TASK PROMPT: Go line by line through the records below. Copy whichever lines contain the string "UnaryOps".

Records contained in a dataset

(** * dxil_converter.cpp: lowering of DXIL (LLVM IR) to SPIR-V operation records

    A shallow embedding of [Converter::Impl] and a verification of the
    properties its specification states.  Part I embeds the data model and the
    member functions in source order; Part II proves the properties. *)

From stdpp Require Import gmap list strings.
From Stdlib Require Import ZArith Lia.

Set Warnings "-register-all".

Local Open Scope Z_scope.

(** * Part I: the embedding *)

(** ** Machine integers

    [unsigned], [uint32_t] and [spv::Id] are 32-bit unsigned, [int] is 32-bit
    signed.  They are carried as [Z] with the wrap-around spelled out. *)

Definition wrap32 (z : Z) : Z := z mod 2 ^ 32.
Definition to_int32 (z : Z) : Z := (z + 2 ^ 31) mod 2 ^ 32 - 2 ^ 31.

(** [spv::Id]: zero is the "none" sentinel. *)
Abbreviation Id := Z (only parsing).

(** ** SPIR-V enumerations (spirv.hpp) that the converter names *)

Module spv.

Inductive Op :=
| OpNop | OpUndef
| OpLoad | OpStore | OpAccessChain | OpInBoundsAccessChain
| OpCompositeConstruct | OpCompositeExtract | OpCopyLogical
| OpSampledImage
| OpImageSampleImplicitLod | OpImageSampleExplicitLod
| OpImageSampleDrefImplicitLod | OpImageSampleDrefExplicitLod
| OpConvertFToU | OpConvertFToS | OpConvertSToF | OpConvertUToF
| OpUConvert | OpSConvert | OpFConvert | OpBitcast
| OpFNegate
| OpIAdd | OpFAdd | OpISub | OpFSub | OpIMul | OpFMul
| OpUDiv | OpSDiv | OpFDiv | OpUMod | OpSRem | OpFRem
| OpShiftRightLogical | OpShiftRightArithmetic | OpShiftLeftLogical
| OpBitwiseOr | OpBitwiseXor | OpBitwiseAnd
| OpSelect
| OpIEqual | OpINotEqual
| OpUGreaterThan | OpSGreaterThan | OpUGreaterThanEqual | OpSGreaterThanEqual
| OpULessThan | OpSLessThan | OpULessThanEqual | OpSLessThanEqual
| OpFOrdEqual | OpFUnordEqual | OpFOrdNotEqual | OpFUnordNotEqual
| OpFOrdLessThan | OpFUnordLessThan | OpFOrdGreaterThan | OpFUnordGreaterThan
| OpFOrdLessThanEqual | OpFUnordLessThanEqual
| OpFOrdGreaterThanEqual | OpFUnordGreaterThanEqual.

Inductive Dim :=
| Dim1D | Dim2D | Dim3D | DimCube | DimRect | DimBuffer | DimSubpassData | DimMax.

Inductive StorageClass :=
| StorageClassUniformConstant | StorageClassInput | StorageClassUniform
| StorageClassOutput | StorageClassFunction.

Inductive Decoration :=
| DecorationBlock | DecorationArrayStride | DecorationBuiltIn
| DecorationLocation | DecorationBinding | DecorationDescriptorSet
| DecorationOffset.

Inductive ImageFormat := ImageFormatUnknown.

Inductive Capability := CapabilityMinLod.

Inductive ExecutionModel :=
| ExecutionModelVertex | ExecutionModelTessellationControl
| ExecutionModelTessellationEvaluation | ExecutionModelGeometry
| ExecutionModelFragment | ExecutionModelGLCompute | ExecutionModelMax.

Definition BuiltInPosition : Z := 0.

(** Image operand bits. *)
Definition ImageOperandsBiasMask : Z := 1.
Definition ImageOperandsLodMask : Z := 2.
Definition ImageOperandsConstOffsetMask : Z := 8.
Definition ImageOperandsMinLodMask : Z := 128.

#[global] Instance Op_eq_dec : EqDecision Op.
Proof. solve_decision. Defined.
#[global] Instance Dim_eq_dec : EqDecision Dim.
Proof. solve_decision. Defined.
#[global] Instance StorageClass_eq_dec : EqDecision StorageClass.
Proof. solve_decision. Defined.
#[global] Instance Decoration_eq_dec : EqDecision Decoration.
Proof. solve_decision. Defined.
#[global] Instance ImageFormat_eq_dec : EqDecision ImageFormat.
Proof. solve_decision. Defined.
#[global] Instance Capability_eq_dec : EqDecision Capability.
Proof. solve_decision. Defined.

End spv.

(** ** DXIL enumerations (dxil.hpp)

    The converter reaches them through [static_cast] from a 32-bit metadata or
    operand value; the embedding keeps the decoded enumerator, and an
    enumerator the converter never names is [Other] with its code. *)

Module DXIL.

Inductive Op :=
| LoadInput | StoreOutput | CreateHandle | CBufferLoadLegacy
| Sample | SampleBias | SampleLevel | SampleCmp | SampleCmpLevelZero
| OtherOp (code : Z).

Inductive ResourceType := SRV | UAV | CBV | Sampler | OtherResourceType (code : Z).

Inductive ResourceKind :=
| Texture1D | Texture2D | Texture2DMS | Texture3D | TextureCube
| Texture1DArray | Texture2DArray | Texture2DMSArray | TextureCubeArray
| TypedBuffer | RawBuffer | StructuredBuffer
| OtherKind (code : Z).

Inductive ComponentType :=
| I1 | I16 | U16 | I32 | U32 | I64 | U64 | F16 | F32 | F64
| OtherComponentType (code : Z).

Inductive Semantic := User | Position | Target | OtherSemantic (code : Z).

#[global] Instance Op_eq_dec : EqDecision Op.
Proof. solve_decision. Defined.
#[global] Instance Semantic_eq_dec : EqDecision Semantic.
Proof. solve_decision. Defined.

(** The numbering of the enumerations, which dxil.hpp fixes and the sources
    do not show: what [static_cast] makes of a 32-bit code. *)
Record Codes := {
  to_Op : Z → Op;
  to_ResourceType : Z → ResourceType;
  to_ResourceKind : Z → ResourceKind;
  to_ComponentType : Z → ComponentType;
  to_Semantic : Z → Semantic;
}.

End DXIL.

(** ** The LLVM IR the converter reads (llvm/IR) *)

Module llvm.

(** [llvm::Type], by [getTypeID()]. *)
Inductive type :=
| HalfTy | FloatTy | DoubleTy
| IntegerTy (bits : Z)
| PointerTy (element : type)
| ArrayTy (element : type) (num_elements : Z)
| StructTy (elements : list type)
| VectorTy (element : type) (num_elements : Z)
| VoidTy | LabelTy | MetadataTy | X86_FP80Ty | FP128Ty.

(** The dynamic class of an [llvm::Value], as far as [isa] and [dyn_cast]
    in the converter tell classes apart.  An [APInt] is its unsigned value;
    a floating-point payload is its IEEE bit pattern. *)
Inductive value_class :=
| UndefValue
| ConstantInt (apint : Z)
| ConstantFP (bits : Z)
| OtherConstant
| NonConstant.

(** A value is identified by its address: [value_map] and
    [handle_to_ptr_id] are keyed by [const llvm::Value *]. *)
Record Value := {
  address : positive;
  getType : type;
  classof : value_class;
}.

Definition isa_UndefValue (v : Value) : bool :=
  match classof v with UndefValue => true | _ => false end.

(** [UndefValue], [ConstantInt] and [ConstantFP] derive from [Constant]. *)
Definition isa_Constant (v : Value) : bool :=
  match classof v with NonConstant => false | _ => true end.

Definition isa_ConstantInt (v : Value) : bool :=
  match classof v with ConstantInt _ => true | _ => false end.

Definition getIntegerBitWidth (t : type) : Z :=
  match t with IntegerTy w => w | _ => 0 end.

(** [APInt::getZExtValue] and [APInt::getSExtValue] yield a 64-bit word.
    [width] is the bit width of the integer's type. *)
Definition getZExtValue (apint : Z) : Z := apint mod 2 ^ 64.

Definition getSExtValue (width apint : Z) : Z :=
  let w := Z.min (Z.max width 1) 64 in
  let low := apint mod 2 ^ w in
  if low <? 2 ^ (w - 1) then low else low - 2 ^ w.

Inductive BinaryOps :=
| Add | FAdd | Sub | FSub | Mul | FMul | UDiv | SDiv | FDiv
| URem | SRem | FRem | Shl | LShr | AShr | And | Or | Xor.

Inductive UnaryOps := FNeg | OtherUnaryOp.

Inductive CastOps :=
| Trunc | ZExt | SExt | FPToUI | FPToSI | UIToFP | SIToFP
| FPTrunc | FPExt | PtrToInt | IntToPtr | BitCast | AddrSpaceCast.

Inductive Predicate :=
| FCMP_FALSE | FCMP_OEQ | FCMP_OGT | FCMP_OGE | FCMP_OLT | FCMP_OLE
| FCMP_ONE | FCMP_ORD | FCMP_UNO | FCMP_UEQ | FCMP_UGT | FCMP_UGE
| FCMP_ULT | FCMP_ULE | FCMP_UNE | FCMP_TRUE
| ICMP_EQ | ICMP_NE | ICMP_UGT | ICMP_UGE | ICMP_ULT | ICMP_ULE
| ICMP_SGT | ICMP_SGE | ICMP_SLT | ICMP_SLE.

(** [llvm::BasicBlock *]. *)
Abbreviation BasicBlock := positive (only parsing).

(** What [dyn_cast] on an [llvm::Instruction] distinguishes, with the
    fields the converter reads.  Operands are in [getOperand] order; for a
    call the arguments come first. *)
Inductive instruction_class :=
| CallInst (called_function_name : string)
| BinaryOperator (opcode : BinaryOps)
| UnaryOperator (opcode : UnaryOps)
| CastInst (opcode : CastOps)
| GetElementPtrInst (in_bounds : bool)
| LoadInst
| StoreInst
| CmpInst (predicate : Predicate)
| ExtractValueInst (indices : list Z)
| AllocaInst (name : string)
| SelectInst
| PHINode (incoming_blocks : list BasicBlock)
| OtherInstruction.

(** An instruction is a value (its result) with a class and operands. *)
Record Instruction := {
  result : Value;
  inst_class : instruction_class;
  operands : list Value;
}.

RESPONSE FOR THIS EXERCISE:
Inductive UnaryOps := FNeg | OtherUnaryOp.
| UnaryOperator (opcode : UnaryOps)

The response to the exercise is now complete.